> **Work task**: The task calls for each line of the records below in which the word "handlers" appears.

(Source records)
►

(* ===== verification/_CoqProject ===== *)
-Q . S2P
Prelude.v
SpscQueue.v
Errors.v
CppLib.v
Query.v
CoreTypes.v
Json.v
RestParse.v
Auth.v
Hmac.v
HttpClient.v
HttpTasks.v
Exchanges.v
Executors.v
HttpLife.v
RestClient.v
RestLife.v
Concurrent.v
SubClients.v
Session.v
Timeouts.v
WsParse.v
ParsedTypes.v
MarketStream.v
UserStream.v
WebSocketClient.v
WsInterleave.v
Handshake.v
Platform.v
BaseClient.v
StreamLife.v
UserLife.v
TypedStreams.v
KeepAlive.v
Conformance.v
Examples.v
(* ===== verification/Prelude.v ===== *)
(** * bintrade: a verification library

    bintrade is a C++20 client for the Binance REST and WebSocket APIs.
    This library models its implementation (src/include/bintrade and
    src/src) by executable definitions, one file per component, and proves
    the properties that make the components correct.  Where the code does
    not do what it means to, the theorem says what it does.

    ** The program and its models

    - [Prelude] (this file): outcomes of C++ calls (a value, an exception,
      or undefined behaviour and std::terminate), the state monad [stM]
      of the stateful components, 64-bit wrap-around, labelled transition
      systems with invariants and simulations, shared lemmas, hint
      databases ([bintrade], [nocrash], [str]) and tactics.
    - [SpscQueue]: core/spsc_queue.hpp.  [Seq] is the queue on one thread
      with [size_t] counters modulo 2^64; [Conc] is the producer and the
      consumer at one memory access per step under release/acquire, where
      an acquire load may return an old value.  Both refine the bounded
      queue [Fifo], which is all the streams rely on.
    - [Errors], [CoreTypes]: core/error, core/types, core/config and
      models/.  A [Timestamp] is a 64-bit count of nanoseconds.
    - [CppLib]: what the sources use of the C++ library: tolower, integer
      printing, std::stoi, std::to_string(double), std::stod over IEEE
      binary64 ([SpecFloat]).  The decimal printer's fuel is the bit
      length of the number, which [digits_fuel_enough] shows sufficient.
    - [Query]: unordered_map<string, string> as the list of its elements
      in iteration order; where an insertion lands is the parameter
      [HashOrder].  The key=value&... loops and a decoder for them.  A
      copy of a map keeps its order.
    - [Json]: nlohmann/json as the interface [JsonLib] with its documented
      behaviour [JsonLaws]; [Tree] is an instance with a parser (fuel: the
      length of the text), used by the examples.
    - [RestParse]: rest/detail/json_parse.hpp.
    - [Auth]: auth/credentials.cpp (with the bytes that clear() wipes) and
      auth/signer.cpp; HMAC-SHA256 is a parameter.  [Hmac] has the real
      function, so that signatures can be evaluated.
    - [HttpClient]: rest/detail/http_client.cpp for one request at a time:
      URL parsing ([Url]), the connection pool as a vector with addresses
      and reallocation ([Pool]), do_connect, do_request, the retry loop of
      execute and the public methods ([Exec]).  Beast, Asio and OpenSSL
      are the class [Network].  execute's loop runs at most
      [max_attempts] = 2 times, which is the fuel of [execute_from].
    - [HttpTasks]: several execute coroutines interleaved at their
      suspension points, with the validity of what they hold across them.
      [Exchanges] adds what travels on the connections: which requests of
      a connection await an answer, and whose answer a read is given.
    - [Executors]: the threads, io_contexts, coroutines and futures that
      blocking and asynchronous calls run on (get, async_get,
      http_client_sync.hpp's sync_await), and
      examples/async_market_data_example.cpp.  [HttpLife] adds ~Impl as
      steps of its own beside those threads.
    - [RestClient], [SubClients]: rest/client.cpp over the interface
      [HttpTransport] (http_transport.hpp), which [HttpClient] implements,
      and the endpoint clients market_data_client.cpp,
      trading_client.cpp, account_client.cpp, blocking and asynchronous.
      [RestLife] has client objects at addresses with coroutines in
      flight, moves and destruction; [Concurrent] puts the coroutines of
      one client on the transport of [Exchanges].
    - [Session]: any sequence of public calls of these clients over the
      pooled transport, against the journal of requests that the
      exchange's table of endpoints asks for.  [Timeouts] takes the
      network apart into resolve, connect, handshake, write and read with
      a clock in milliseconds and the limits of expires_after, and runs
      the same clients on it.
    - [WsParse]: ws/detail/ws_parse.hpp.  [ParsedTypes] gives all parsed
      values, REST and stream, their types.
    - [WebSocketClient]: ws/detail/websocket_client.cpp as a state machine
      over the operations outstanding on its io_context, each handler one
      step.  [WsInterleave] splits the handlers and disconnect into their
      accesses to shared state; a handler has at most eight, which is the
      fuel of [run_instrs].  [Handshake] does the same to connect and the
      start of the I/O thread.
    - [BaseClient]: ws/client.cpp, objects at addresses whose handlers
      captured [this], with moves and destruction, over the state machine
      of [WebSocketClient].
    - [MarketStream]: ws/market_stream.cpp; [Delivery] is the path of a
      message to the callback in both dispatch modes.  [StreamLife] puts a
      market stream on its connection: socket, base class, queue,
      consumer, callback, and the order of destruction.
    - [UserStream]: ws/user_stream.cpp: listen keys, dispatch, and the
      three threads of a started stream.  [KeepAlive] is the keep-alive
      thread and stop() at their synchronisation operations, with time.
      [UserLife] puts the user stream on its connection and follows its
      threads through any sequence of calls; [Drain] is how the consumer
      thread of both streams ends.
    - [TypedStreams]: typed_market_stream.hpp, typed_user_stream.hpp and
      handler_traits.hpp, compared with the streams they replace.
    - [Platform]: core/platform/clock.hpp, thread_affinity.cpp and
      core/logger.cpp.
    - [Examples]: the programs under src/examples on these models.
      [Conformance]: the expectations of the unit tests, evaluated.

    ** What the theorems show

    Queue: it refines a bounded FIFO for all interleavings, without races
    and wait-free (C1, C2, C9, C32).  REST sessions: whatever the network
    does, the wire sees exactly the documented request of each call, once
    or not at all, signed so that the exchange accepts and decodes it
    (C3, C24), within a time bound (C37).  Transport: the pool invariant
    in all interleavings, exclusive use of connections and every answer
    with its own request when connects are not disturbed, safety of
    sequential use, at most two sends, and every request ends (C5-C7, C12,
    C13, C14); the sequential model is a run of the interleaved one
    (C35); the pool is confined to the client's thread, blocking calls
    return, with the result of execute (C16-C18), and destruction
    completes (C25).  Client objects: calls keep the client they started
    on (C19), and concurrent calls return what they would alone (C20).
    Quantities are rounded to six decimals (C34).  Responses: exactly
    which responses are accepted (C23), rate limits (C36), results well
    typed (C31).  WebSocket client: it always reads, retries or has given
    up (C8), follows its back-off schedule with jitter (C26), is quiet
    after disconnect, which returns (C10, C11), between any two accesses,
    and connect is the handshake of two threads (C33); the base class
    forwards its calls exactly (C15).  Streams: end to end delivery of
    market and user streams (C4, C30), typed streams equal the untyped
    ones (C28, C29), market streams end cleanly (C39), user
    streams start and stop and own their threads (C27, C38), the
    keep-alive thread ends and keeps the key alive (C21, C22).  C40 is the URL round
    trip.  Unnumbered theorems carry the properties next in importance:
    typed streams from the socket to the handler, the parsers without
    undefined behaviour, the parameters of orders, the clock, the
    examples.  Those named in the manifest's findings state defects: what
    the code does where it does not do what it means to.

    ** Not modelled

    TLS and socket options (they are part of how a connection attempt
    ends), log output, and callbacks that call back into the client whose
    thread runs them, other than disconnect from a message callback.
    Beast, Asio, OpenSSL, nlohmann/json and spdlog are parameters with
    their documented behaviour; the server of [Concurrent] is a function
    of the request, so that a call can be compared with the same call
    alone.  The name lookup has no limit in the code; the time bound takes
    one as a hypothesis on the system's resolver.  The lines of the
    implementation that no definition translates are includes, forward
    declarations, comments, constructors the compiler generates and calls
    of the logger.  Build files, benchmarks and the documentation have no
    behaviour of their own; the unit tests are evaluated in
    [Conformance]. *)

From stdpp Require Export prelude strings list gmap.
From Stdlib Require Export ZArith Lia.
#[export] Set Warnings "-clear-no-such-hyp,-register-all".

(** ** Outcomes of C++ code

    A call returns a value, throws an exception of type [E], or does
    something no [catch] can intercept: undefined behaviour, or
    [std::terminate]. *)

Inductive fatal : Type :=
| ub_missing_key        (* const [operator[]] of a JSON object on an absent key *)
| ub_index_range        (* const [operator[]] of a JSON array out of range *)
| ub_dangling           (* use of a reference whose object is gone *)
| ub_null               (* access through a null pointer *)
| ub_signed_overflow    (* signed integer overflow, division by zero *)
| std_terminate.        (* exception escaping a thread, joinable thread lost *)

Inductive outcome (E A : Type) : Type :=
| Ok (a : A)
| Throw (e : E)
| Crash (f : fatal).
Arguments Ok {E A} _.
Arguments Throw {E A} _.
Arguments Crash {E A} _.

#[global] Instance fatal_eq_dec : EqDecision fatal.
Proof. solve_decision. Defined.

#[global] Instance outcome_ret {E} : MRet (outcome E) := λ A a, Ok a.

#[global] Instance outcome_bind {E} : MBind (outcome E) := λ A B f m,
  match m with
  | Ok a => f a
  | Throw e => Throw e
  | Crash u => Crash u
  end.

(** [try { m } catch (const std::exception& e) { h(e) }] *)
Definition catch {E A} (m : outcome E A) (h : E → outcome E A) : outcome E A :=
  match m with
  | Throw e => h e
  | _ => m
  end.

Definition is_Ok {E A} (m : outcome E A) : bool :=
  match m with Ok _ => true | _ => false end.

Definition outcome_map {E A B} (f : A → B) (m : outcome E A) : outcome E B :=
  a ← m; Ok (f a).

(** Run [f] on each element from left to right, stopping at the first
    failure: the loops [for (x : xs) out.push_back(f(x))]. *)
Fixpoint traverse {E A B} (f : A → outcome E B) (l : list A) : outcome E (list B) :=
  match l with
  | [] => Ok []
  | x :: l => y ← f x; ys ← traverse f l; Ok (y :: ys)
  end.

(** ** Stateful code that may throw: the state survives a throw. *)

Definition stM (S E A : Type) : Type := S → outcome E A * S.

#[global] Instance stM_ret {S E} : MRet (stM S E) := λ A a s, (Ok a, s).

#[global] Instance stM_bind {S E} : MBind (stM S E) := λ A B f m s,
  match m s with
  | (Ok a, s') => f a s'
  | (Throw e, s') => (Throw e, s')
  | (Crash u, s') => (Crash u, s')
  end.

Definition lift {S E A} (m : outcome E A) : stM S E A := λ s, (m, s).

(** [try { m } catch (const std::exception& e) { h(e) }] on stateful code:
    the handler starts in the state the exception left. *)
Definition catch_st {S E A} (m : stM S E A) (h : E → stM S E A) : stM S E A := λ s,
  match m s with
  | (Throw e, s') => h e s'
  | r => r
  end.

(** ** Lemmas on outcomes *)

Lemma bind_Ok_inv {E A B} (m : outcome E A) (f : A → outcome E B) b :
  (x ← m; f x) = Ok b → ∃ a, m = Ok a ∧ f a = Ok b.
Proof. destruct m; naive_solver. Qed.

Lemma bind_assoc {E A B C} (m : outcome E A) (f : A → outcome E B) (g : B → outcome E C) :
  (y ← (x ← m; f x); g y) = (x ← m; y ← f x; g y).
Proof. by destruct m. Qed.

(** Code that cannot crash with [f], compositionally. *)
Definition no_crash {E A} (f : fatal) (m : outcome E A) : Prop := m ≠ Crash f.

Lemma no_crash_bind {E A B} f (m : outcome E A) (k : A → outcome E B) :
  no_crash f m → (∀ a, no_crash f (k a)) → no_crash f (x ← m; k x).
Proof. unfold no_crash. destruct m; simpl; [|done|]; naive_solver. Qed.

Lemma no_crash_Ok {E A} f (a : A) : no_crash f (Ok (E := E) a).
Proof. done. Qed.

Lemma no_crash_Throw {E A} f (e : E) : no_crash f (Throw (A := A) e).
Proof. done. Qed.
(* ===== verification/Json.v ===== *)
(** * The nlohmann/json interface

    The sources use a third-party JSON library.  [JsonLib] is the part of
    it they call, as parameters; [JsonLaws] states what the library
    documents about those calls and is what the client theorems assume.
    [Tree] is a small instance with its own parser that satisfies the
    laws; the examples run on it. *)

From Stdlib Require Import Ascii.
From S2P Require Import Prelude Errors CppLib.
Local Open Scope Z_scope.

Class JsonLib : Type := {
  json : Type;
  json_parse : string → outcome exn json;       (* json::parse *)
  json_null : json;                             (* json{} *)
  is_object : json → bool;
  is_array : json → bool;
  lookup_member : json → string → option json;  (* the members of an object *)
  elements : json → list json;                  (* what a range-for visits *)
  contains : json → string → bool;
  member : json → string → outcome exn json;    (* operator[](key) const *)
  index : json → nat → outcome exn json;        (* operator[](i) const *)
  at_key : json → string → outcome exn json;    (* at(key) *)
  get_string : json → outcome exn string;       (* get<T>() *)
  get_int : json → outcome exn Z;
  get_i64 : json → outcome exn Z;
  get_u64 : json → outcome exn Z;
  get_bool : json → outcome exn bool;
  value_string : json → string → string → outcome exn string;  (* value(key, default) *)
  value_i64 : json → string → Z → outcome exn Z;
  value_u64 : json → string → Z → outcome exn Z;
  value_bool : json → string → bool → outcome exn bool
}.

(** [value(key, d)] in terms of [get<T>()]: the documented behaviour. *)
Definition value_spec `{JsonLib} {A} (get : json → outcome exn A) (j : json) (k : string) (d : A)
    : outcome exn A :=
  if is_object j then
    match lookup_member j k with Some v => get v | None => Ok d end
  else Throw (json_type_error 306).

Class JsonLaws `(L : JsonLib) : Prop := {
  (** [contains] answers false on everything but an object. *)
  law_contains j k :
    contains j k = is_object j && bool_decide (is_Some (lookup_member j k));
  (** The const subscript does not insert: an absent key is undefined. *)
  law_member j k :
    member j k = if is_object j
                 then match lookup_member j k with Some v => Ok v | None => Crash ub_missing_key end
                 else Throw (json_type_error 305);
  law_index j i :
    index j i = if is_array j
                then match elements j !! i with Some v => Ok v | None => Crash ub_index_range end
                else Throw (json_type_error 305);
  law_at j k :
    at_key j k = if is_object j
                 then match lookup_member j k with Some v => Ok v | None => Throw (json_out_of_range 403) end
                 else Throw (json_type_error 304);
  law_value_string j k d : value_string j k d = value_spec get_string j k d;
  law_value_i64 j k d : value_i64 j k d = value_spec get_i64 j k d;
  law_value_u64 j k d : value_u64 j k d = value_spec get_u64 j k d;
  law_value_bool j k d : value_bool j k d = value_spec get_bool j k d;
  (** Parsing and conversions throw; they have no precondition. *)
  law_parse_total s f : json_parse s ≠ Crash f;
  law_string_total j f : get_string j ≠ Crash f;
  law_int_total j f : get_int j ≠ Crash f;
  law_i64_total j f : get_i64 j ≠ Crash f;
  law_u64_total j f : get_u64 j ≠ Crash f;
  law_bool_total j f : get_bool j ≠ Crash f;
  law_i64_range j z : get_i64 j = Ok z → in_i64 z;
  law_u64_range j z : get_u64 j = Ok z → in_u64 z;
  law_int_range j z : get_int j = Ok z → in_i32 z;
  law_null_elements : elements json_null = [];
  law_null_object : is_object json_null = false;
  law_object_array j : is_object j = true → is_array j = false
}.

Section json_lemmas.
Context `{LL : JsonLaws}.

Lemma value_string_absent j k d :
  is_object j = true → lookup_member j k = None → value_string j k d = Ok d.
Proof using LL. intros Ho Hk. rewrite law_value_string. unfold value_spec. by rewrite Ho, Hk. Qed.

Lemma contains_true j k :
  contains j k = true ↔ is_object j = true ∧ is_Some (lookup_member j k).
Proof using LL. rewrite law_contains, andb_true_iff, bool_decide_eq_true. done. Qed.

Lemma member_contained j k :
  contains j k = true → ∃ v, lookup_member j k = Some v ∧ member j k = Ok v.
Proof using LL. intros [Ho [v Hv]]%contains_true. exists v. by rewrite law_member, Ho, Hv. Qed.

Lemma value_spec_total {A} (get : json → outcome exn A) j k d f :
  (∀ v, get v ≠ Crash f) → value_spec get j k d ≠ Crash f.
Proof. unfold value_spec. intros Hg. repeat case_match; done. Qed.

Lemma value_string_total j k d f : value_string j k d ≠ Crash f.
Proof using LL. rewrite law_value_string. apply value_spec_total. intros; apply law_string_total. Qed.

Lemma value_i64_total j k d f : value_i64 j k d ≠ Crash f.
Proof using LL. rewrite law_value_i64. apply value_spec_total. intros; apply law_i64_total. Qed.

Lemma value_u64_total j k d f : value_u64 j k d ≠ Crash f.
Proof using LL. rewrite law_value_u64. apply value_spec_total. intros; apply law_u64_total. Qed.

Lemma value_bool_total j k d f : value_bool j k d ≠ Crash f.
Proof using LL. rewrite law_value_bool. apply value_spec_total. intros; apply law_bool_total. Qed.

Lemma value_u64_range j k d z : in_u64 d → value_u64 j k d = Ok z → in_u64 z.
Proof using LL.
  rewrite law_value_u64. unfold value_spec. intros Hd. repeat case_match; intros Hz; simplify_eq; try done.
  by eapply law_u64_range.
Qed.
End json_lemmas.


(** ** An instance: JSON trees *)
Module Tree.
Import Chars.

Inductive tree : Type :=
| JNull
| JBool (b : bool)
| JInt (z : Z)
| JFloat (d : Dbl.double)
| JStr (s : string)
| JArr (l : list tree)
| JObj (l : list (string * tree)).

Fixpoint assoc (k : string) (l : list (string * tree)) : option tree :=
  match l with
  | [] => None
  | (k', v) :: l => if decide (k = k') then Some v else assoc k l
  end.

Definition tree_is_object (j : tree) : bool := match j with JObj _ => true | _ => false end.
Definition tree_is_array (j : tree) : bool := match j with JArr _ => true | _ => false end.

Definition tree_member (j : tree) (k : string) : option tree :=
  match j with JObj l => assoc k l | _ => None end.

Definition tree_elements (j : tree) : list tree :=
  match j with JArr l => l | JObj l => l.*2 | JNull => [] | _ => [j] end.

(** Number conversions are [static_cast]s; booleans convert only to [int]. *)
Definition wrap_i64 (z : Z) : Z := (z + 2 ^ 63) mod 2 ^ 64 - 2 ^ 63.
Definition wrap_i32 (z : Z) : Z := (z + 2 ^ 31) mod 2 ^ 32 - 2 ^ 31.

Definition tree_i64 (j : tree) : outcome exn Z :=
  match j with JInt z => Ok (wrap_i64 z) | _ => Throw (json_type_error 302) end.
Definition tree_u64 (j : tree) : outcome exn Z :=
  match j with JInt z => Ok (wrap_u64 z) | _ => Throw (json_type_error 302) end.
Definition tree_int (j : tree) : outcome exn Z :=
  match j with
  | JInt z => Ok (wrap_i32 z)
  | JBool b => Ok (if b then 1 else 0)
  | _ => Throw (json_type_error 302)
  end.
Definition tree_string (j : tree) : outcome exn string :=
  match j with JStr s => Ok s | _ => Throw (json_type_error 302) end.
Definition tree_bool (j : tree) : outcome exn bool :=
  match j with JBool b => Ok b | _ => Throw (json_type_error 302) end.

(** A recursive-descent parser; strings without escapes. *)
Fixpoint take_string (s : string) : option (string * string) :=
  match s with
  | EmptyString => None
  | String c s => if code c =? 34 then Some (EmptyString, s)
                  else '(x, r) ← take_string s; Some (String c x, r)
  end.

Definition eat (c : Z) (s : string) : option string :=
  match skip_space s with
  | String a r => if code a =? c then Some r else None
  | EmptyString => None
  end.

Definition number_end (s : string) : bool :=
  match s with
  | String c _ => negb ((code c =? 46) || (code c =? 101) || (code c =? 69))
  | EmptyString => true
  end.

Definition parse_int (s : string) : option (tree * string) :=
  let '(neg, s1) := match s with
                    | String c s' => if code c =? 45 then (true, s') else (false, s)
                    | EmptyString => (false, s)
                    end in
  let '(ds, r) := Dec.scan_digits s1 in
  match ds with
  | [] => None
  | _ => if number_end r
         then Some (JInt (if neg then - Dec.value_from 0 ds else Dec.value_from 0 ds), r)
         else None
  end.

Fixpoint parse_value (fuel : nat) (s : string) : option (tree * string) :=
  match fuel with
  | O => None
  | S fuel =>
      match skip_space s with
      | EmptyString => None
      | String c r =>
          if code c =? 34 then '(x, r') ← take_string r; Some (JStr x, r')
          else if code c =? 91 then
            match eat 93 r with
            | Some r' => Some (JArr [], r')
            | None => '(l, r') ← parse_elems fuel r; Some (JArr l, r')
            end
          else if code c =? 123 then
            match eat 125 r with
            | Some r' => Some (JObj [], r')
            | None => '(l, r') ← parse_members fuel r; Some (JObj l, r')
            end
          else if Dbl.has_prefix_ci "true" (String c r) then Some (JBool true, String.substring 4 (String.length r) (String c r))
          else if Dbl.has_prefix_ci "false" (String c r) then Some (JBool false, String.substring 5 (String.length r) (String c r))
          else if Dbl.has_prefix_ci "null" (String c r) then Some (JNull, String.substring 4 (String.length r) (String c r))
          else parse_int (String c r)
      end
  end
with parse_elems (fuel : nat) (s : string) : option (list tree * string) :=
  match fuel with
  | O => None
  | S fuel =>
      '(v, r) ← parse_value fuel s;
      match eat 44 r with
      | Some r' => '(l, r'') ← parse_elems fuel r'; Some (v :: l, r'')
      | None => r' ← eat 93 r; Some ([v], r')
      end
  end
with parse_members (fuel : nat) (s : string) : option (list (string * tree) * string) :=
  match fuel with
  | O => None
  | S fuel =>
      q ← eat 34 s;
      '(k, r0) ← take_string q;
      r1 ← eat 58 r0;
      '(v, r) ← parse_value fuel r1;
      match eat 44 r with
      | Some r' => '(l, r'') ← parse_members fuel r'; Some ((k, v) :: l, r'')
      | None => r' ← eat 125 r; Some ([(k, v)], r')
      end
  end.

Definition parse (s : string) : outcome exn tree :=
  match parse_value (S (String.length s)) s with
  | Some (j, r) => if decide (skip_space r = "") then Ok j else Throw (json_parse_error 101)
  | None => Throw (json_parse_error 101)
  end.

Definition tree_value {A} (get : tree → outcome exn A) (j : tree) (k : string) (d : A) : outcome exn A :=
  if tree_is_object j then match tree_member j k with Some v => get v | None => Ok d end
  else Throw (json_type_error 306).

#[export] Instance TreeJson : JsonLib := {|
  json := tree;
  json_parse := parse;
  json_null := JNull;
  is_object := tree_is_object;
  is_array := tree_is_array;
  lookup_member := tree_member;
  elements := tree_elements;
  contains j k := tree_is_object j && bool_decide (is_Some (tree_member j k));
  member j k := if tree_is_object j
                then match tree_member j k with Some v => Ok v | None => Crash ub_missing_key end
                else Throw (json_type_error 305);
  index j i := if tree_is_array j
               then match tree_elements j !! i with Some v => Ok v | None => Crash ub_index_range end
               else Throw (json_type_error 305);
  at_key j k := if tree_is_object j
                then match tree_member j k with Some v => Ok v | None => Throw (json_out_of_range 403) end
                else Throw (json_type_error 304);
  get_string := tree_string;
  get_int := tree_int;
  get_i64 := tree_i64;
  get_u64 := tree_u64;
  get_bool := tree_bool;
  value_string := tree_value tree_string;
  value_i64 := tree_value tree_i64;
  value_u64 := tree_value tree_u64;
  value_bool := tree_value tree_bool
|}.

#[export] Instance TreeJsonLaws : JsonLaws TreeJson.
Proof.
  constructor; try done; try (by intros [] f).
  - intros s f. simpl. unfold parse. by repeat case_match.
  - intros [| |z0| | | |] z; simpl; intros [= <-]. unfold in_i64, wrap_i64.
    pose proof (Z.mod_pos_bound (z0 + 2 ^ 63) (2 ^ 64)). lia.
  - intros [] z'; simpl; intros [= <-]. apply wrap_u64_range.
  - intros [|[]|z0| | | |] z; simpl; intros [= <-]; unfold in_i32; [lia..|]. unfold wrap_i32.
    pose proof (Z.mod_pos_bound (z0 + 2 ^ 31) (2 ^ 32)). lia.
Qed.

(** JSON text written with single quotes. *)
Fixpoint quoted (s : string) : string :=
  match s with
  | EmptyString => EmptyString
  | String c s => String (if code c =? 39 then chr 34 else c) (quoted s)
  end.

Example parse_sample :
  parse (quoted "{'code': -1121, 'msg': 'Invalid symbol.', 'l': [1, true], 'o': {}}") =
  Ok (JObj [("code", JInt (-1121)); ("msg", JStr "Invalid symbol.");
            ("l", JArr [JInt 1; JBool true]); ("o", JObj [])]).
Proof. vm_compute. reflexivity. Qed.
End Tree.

◄

> **Solution**:
      step.  [WsInterleave] splits the handlers and disconnect into their
    - [BaseClient]: ws/client.cpp, objects at addresses whose handlers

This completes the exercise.